Mais pour l’opérationnalité de l’éthique, il convient de savoir la place que lui donne le droit.
Autrement dit, comment s’opère la réception de l’éthique par le droit ?
En principe, les règles éthiques sont dans la catégorie des règles morales dépourvues d’effets
juridiques donc non sanctionnées par le droit étatique. Cette position est aujourd’hui fortement
critiquée par ceux qui considèrent qu’elle traduit le dogmatisme des juristes pour qui, il n’est du droit
que celui sanctionné par l’Etat.
Les partisans du pluralisme juridique voient entre le droit et l’éthique une complémentarité. Soit
l’éthique est un auxiliaire du droit, soit alors c’est un phénomène d’autorégulation qui peut être reçu
par le droit ou être cantonné dans son propre ordre juridique (dans ce dernier cas, le droit prend une
fâcheuse tendance à qualifier ces règles d’usage contra legem).

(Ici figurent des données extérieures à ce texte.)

(* ===== verification/ConfDaemons.v ===== *)
(** * The daemons of chapter 13

    The [main] functions of [13/1_daemonize.cpp], of the two programs [13/3] that take signals in
    a thread, and of [13/4_daemon_reread_conf.cpp], which takes them in handlers.  They compose
    [daemonize] and [already_running] of [Daemon.v] with the signal calls. *)

From S2P Require Import Prelude Machine Errors Kernel SimKernel Text FileIO.
From S2P Require Import Locks LockTable Daemon Handshake ProcThreads.
Import Signals.

(** [sigfillset]: signals 1 to 64. *)
Definition all_signals : gset Z := list_to_set (seqZ 1 64).

(** [sigaction] with a mask of signals to block in the handler. *)
Class SigactOps (W : Type) := {
  k_sigact : Z -> handler -> gset Z -> W -> sysres unit * W;
}.

(** Texts of the two programs [13/3]. *)
Record main_texts := {
  m_running : bytes;
  m_sigaction : bytes;
  m_sigmask : bytes;
  m_create : bytes;
}.

Definition main_texts_reread : main_texts :=
  {| m_running := str "daemon already running";
     m_sigaction := str "call sigaction(SIG_DFL for SIGHUP)";
     m_sigmask := str "pthread_sigmask(SIG_BLOCK)";
     m_create := str "pthread_create" |}.

Definition main_texts_thread_reread : main_texts :=
  {| m_running := str "daemon has already run";
     m_sigaction := str "call sigaction(SIGHUP)";
     m_sigmask := str "call pthread_sigmask(SIG_BLOCK)";
     m_create := str "call pthread_create" |}.

(** The handlers of [13/4], by their names. *)
Definition h_sigterm : Z := 2.
Definition h_sighup : Z := 3.

Section Programs.
Context {F W : Type} `{FileOps W} `{ProcOps W} `{LockOps W} `{SigOps W} `{ThreadOps F W} `{SigactOps W} `{CLib}.
Context (getpid : W -> Z) (junk : Z).

(** [13/1], up to its loop of [pause]. *)
Definition daemonize_main (argv0 : bytes) : M W unit := daemonize argv0.

(** [if (already_running()) { syslog(LOG_ERR, text); exit(1); }] *)
Definition single_instance (text : bytes) : M W unit :=
  running ← already_running getpid junk;
  if truthy running then emit (Syslog LOG_ERR text) ;; sys_exit 1 else mret tt.

(** The programs [13/3], up to the [pause] of the main thread; [thr] is the thread's function. *)
Definition reread_main (t : main_texts) (thr : F) (argv0 : bytes) : M W unit :=
  daemonize (cmd_name argv0) ;;
  single_instance (m_running t) ;;
  r ← syscall (k_sigaction SIGHUP SIG_DFL 0);
  (match r with SysErr _ => err_quit (m_sigaction t) [] | SysOk _ => mret tt end) ;;
  m ← (fun p => let '(r, w) := k_sigprocmask (Some (SIG_BLOCK, all_signals)) (kern p) in
                (Ret r, Proc (errno p) (log_to_stderr p) (console p) w));
  (match m with SysErr err => err_exit err (m_sigmask t) [] | SysOk _ => mret tt end) ;;
  err ← pcall (k_create thr);
  if negb (err =? 0) then err_exit err (m_create t) [] else mret tt.

(** [main] of [13/3_daemon_reread_conf.cpp] and of [13/3_daemon_thread_reread_conf.cpp]. *)
Definition daemon_reread_main : F -> bytes -> M W unit := reread_main main_texts_reread.
Definition daemon_thread_reread_main : F -> bytes -> M W unit := reread_main main_texts_thread_reread.

(** [13/4]. *)
Definition sigterm : M W unit := emit (Syslog LOG_INFO (str "taken signal SIGTERM")) ;; sys_exit 0.
Definition sighup : M W unit := emit (Syslog LOG_INFO (str "reading conf file")).

(** Install one handler; the error is logged with its text. *)
Definition install (signo : Z) (h : handler) (sa_mask : gset Z) (text : bytes) : M W unit :=
  r ← syscall_unit (k_sigact signo h sa_mask);
  if r <? 0 then
    e ← get_errno; emit (Syslog LOG_ERR (text ++ strerror e)) ;; sys_exit 1
  else mret tt.

(** Up to the loop of [pause]. *)
Definition handlers_main (argv0 : bytes) : M W unit :=
  daemonize (cmd_name argv0) ;;
  single_instance (str "daemon has already run") ;;
  install SIGTERM (Func h_sigterm) {[SIGHUP]} (str "error sigaction(SIGTERM): ") ;;
  install SIGHUP (Func h_sighup) {[SIGTERM]} (str "error sigaction(SIGHUP): ").

End Programs.

(** ** What the set-up guarantees *)

Section Setup.
Context {F W : Type} `{FO : FileOps W} `{ST : !StreamSpec W} `{PO : ProcOps W} `{LO : LockOps W}.
Context `{SG : SigOps W} `{SS : !SigSpec W} `{TO : ThreadOps F W} `{TS : !ThreadSpec F W} `{CLib}.
Context (getpid : W -> Z) (junk : Z) (Hpid : forall w, is_int (getpid w)).
Implicit Types p : proc W.

Lemma close_from_settles i n p :
  settles (close_from i n) (fun _ _ => True) p.
Proof.
  revert i p. induction n as [|n IH]; intros i p; [done|]. simpl. unfold close.
  sstep. sstep; apply IH.
Qed.

(** Follow a computation through its system calls and branches. *)
Ltac follow := repeat
  (simpl; match goal with
          | |- settles (if ?b then _ else _) _ _ => destruct b
          | |- settles (match ?r with SysOk _ => _ | SysErr _ => _ end) _ _ => destruct r as [[]|]
          | |- settles (close_from _ _) _ _ => fail 1
          | _ => sstep
          end).

Lemma open_null_settles p : settles open_null (fun _ p' => log_to_stderr p' = false) p.
Proof. unfold open_null, open, dup. follow; apply settles_returns; done. Qed.

(** Every path of [daemonize] ends the process or returns with messages going to the log. *)
Lemma daemonize_settles cmd p : settles (daemonize cmd) (fun _ p' => log_to_stderr p' = false) p.
Proof.
  unfold daemonize, daemonize_child. sstep. apply settles_returns, returns_ret. follow.
  all: eapply settles_mono; [apply close_from_settles|]; intros [] q _; apply open_null_settles.
Qed.


Lemma already_running_settles p :
  settles (already_running getpid junk) (fun _ p' => log_to_stderr p' = log_to_stderr p) p.
Proof.
  unfold already_running, open, close, lockfile, fcntl_lock, write_pid, ftruncate. follow; try done.
  apply settles_returns. red. red. simpl. sstep. set (t := to_string _).
  assert (Hl : zlen t <= 33) by (apply to_string_length, Hpid).
  eapply settles_mono; [apply settles_returns, writen_returns; unfold is_size_t, SIZE_MAX; unfold zlen in *; lia|].
  intros r q [[_ Hlog] _]. follow; done.
Qed.

(** The program ends, or continues with the log file's lock. *)
Lemma single_instance_settles text p :
  settles (single_instance getpid junk text) (fun _ p' => log_to_stderr p' = log_to_stderr p) p.
Proof.
  unfold single_instance. sstep. eapply settles_mono; [apply already_running_settles|].
  intros r q Hq. follow; done.
Qed.

(** What thread creation and signal calls keep of each other. *)
Record independent : Prop := {
  create_keeps_signals f w :
    (forall t, handler_of (k_create f w).2 t = handler_of w t) /\ mask_of (k_create f w).2 = mask_of w;
}.

(** When [main] of either program [13/3] reaches its [pause], SIGHUP has its default action
    again although [daemonize] ignored it, every signal is blocked in the main thread, the last
    thread created is the signal thread, which therefore inherited the mask, and messages go to
    the system log; on every other path the process has exited. *)
Theorem reread_main_ready t thr argv0 p :
  independent ->
  settles (reread_main getpid junk t thr argv0) (fun _ p' =>
    handler_of (kern p') SIGHUP = SIG_DFL /\ all_signals ⊆ mask_of (kern p') /\
    log_to_stderr p' = false /\
    exists w, all_signals ⊆ mask_of w /\
      threads (kern p') = threads w ++ [(attr_detached w, thr)]) p.
Proof.
  intros Hind. unfold reread_main. sstep.
  eapply settles_mono; [apply daemonize_settles|]. intros [] p1 Hlog1. sstep.
  eapply settles_mono; [apply single_instance_settles|]. intros [] p2 Hlog2. rewrite Hlog1 in Hlog2.
  sstep. apply settles_returns, returns_syscall. intros r w1 E1. sstep.
  pose proof (sigaction_law _ _ _ _ _ _ E1) as [Hm1 Hh1].
  destruct r as [old|e]; [|sstep]. destruct Hh1 as [_ Hh1]. sstep. sstep. simpl.
  unfold settles at 1, wp at 1. simpl.
  destruct (k_sigprocmask _ w1) as [m w2] eqn:E2. simpl.
  pose proof (sigprocmask_law _ _ _ _ E2) as [Hh2 Hm2].
  change (settles ((match m with SysErr err => err_exit err (m_sigmask t) [] | SysOk _ => mret tt end) ;;
    err ← pcall (k_create thr); if negb (err =? 0) then err_exit err (m_create t) [] else mret tt)
    (fun _ p' => handler_of (kern p') SIGHUP = SIG_DFL /\ all_signals ⊆ mask_of (kern p') /\
      log_to_stderr p' = false /\ exists w, all_signals ⊆ mask_of w /\
        threads (kern p') = threads w ++ [(attr_detached w, thr)])
    (Proc (errno p2) (log_to_stderr p2) (console p2) w2)).
  sstep. destruct m as [old2|err]; [|sstep]. destruct Hm2 as [_ Hm2]. sstep. sstep.
  apply settles_returns, returns_pcall. simpl. intros e w3 E3.
  destruct (create_keeps_signals Hind thr w2) as [Hh3 Hm3]. rewrite E3 in Hh3, Hm3. simpl in *.
  apply create_law in E3 as [_ Ht].
  destruct (Z.eqb_spec e 0) as [->|]; simpl; sstep. cbn [kern log_to_stderr]. simpl in Ht.
  split; [by rewrite Hh3, Hh2, Hh1|]. split; [rewrite Hm3, Hm2; apply union_subseteq_r|]. split; [done|].
  exists w2. split; [rewrite Hm2; apply union_subseteq_r|done].
Qed.

End Setup.

(** ** [13/4]: handlers that do not interrupt each other *)

Module Nesting.

(** The signals blocked while the handler of [signo] runs: its own and those of its [sa_mask]. *)
Definition sa_mask (signo : Z) : gset Z :=
  if signo =? SIGTERM then {[SIGHUP]} else if signo =? SIGHUP then {[SIGTERM]} else ∅.

Definition blocked (stack : list Z) : gset Z :=
  foldr (fun s acc => {[s]} ∪ sa_mask s ∪ acc) ∅ stack.

(** The handlers that are running, the innermost first, and what was logged; the end of the
    process. *)
Record state := State { running : list Z; logged : list bytes; ended : bool }.

Definition log_of (signo : Z) : bytes :=
  if signo =? SIGTERM then str "taken signal SIGTERM" else str "reading conf file".

Inductive step : state -> state -> Prop :=
| deliver s signo :
    ended s = false -> signo = SIGTERM \/ signo = SIGHUP -> signo ∉ blocked (running s) ->
    step s (State (signo :: running s) (logged s) false)
| body s signo rest :
    ended s = false -> running s = signo :: rest ->
    step s (State (if signo =? SIGTERM then running s else rest)
              (logged s ++ [log_of signo]) (signo =? SIGTERM)).

Definition initial : state := State [] [] false.

(** The handlers of [13/4] never interrupt each other: at most one runs at a time, each one
    logs exactly one message, and SIGTERM's, which ends the process, is the last. *)
Theorem handlers_exclusive s :
  rtc step initial s ->
  (length (running s) <= 1)%nat /\
  exists n, logged s = replicate n (str "reading conf file") ++
                       (if ended s then [str "taken signal SIGTERM"] else []).
Proof.
  intros Hr.
  assert (Hinv : (running s = [] \/ running s = [SIGTERM] \/ running s = [SIGHUP]) /\
    exists n, logged s = replicate n (str "reading conf file") ++
                         (if ended s then [str "taken signal SIGTERM"] else [])).
  { remember initial as s0 eqn:E0.
    assert (H0 : (running s0 = [] \/ running s0 = [SIGTERM] \/ running s0 = [SIGHUP]) /\
      exists n, logged s0 = replicate n (str "reading conf file") ++
                            (if ended s0 then [str "taken signal SIGTERM"] else [])).
    { subst. split; [by left|]. by exists 0%nat. }
    clear E0. induction Hr as [|s0 s1 s2 H1 _ IH]; [done|]. apply IH. clear IH.
    destruct H0 as [Hrun (n & Hlog)].
    destruct H1 as [s0 signo He Hs Hb|s0 signo rest He Hrun0]; simpl; rewrite He, app_nil_r in Hlog.
    - split; [|exists n; by rewrite app_nil_r].
      destruct Hrun as [->|[Hrun|Hrun]]; [destruct Hs as [->| ->]; auto|exfalso..];
        rewrite Hrun in Hb; apply Hb; unfold blocked, sa_mask; simpl;
        destruct Hs as [->| ->]; set_solver.
    - rewrite Hrun0 in Hrun. destruct Hrun as [?|[Hrun|Hrun]]; [done|..]; simplify_eq.
      + split; [rewrite Hrun0; auto|]. exists n. by rewrite Hlog.
      + split; [by left|]. exists (S n). rewrite app_nil_r, Hlog. by rewrite replicate_S_end. }
  destruct Hinv as [Hrun Hlog]. split; [|done]. by destruct Hrun as [->|[->| ->]]; simpl; lia.
Qed.

End Nesting.

(** ** A kernel for the set-up *)

Record dk := DK {
  dk_out : bytes;
  dk_next : Z;                    (* the next descriptor *)
  dk_handlers : Z -> handler;
  dk_mask : gset Z;
  dk_threads : list (bool * unit);
}.

Definition dk_fd (w : dk) : sysres Z * dk :=
  (SysOk (dk_next w), DK (dk_out w) (dk_next w + 1) (dk_handlers w) (dk_mask w) (dk_threads w)).

#[export] Instance dk_files : FileOps dk := {
  k_read _ _ w := (SysOk [], w);
  k_write _ d w := (SysOk (zlen d),
                    DK (dk_out w ++ d) (dk_next w) (dk_handlers w) (dk_mask w) (dk_threads w));
  k_open _ _ _ w := dk_fd w;
  k_close _ w := (SysOk tt, w);
  k_dup _ w := dk_fd w;
  k_ftruncate _ _ w := (SysOk tt, w);
  k_fsync _ w := (SysOk tt, w);
  k_getfd _ w := (SysOk 0, w);
  k_setfd _ _ w := (SysOk tt, w);
  k_getfl _ w := (SysOk 0, w);
  k_setfl _ _ w := (SysOk tt, w);
}.

#[export, refine] Instance dk_stream : StreamSpec dk := {
  inbuf _ _ := [];
  outbuf w _ := dk_out w;
}.
Proof.
  - intros fd n w r w' [= <- <-] Hn. split_and!; [zlia|done..].
  - by intros fd n w r w' fd' [= <- <-].
  - intros fd d w r w' [= <- <-]. split; [zlia|]. simpl.
    by rewrite take_ge by (unfold zlen; lia).
Defined.

#[export] Instance dk_procs : ProcOps dk := {
  k_umask _ w := w;
  k_getrlimit _ w := (SysOk (1024, 1024), w);
  k_fork w := (SysOk 0, w);
  k_setsid w := (SysOk 1, w);
  k_sigignore s w := (SysOk tt, DK (dk_out w) (dk_next w)
    (fun t => if t =? s then SIG_IGN else dk_handlers w t) (dk_mask w) (dk_threads w));
  k_chdir _ w := (SysOk tt, w);
}.

#[export] Instance dk_locks : LockOps dk := {
  k_setlk _ _ _ w := (SysOk tt, w);
  k_getlk _ fl w := (SysOk fl, w);
}.

Definition dk_block (a : option (how * gset Z)) (m : gset Z) : gset Z :=
  match a with
  | None => m
  | Some (SIG_BLOCK, s) => m ∪ s
  | Some (SIG_UNBLOCK, s) => m ∖ s
  | Some (SIG_SETMASK, s) => s
  end.

#[export] Instance dk_sigs : SigOps dk := {
  k_sigaction s h _ w := (SysOk (dk_handlers w s), DK (dk_out w) (dk_next w)
    (fun t => if t =? s then h else dk_handlers w t) (dk_mask w) (dk_threads w));
  k_sigprocmask a w := (SysOk (dk_mask w), DK (dk_out w) (dk_next w) (dk_handlers w)
    (dk_block a (dk_mask w)) (dk_threads w));
  k_kill _ _ w := (SysOk tt, w);
}.

#[export, refine] Instance dk_sigspec : SigSpec dk := {
  handler_of := dk_handlers;
  mask_of := dk_mask;
}.
Proof.
  - by intros s h fl w r w' [= <- <-].
  - intros a w r w' [= <- <-]. done.
Defined.

#[export] Instance dk_threadops : ThreadOps unit dk := {
  k_attr_init w := (12, w);
  k_attr_setdetachstate w := (22, w);
  k_create f w := (0, DK (dk_out w) (dk_next w) (dk_handlers w) (dk_mask w) (dk_threads w ++ [(false, f)]));
  k_attr_destroy w := (0, w);
}.

#[export, refine] Instance dk_threadspec : ThreadSpec unit dk := {
  attrs_live _ := 0%nat;
  attr_detached _ := false;
  threads := dk_threads;
}.
Proof.
  - by intros w e w' [= <- <-].
  - by intros w e w' [= <- <-].
  - intros f w e w' [= <- <-]. done.
  - by intros w e w' [= <- <-].
Defined.

Definition dk0 : proc dk := Proc 0 true [] (DK [] 0 (fun _ => SIG_DFL) ∅ []).

Lemma reread_main_ready_witness :
  settles (reread_main (fun _ => 77) 0 main_texts_reread tt (str "/usr/sbin/confd"))
    (fun _ p' => handler_of (kern p') SIGHUP = SIG_DFL) dk0.
Proof.
  eapply settles_mono.
  - apply (reread_main_ready (fun _ => 77) 0).
    + intros w. split; vm_compute; discriminate.
    + split. intros f w. done.
  - intros a p' H. exact (proj1 H).
Defined.

(** In this kernel the program does reach its [pause]. *)
Lemma dk_reaches_pause :
  (reread_main (fun _ => 77) 0 main_texts_reread tt (str "/usr/sbin/confd") dk0).1 = Ret tt.
Proof. vm_compute. reflexivity. Qed.

Lemma handlers_exclusive_witness : (length (Nesting.running Nesting.initial) <= 1)%nat.
Proof. exact (proj1 (Nesting.handlers_exclusive Nesting.initial (rtc_refl _ _))). Defined.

Pour terminer retenons simplement qu’étant donné le grand nombre de questions juridiques
nouvelles soulevées par l’épidémie, l’élaboration de nouveaux principes juridiques sera nécessaire.
Ces principes devront être animés par des considérations éthiques. Il existe donc des possibilités bien
réelles qu’un débat éthique prudent et informé puisse guider l’évolution du droit dans ce domaine.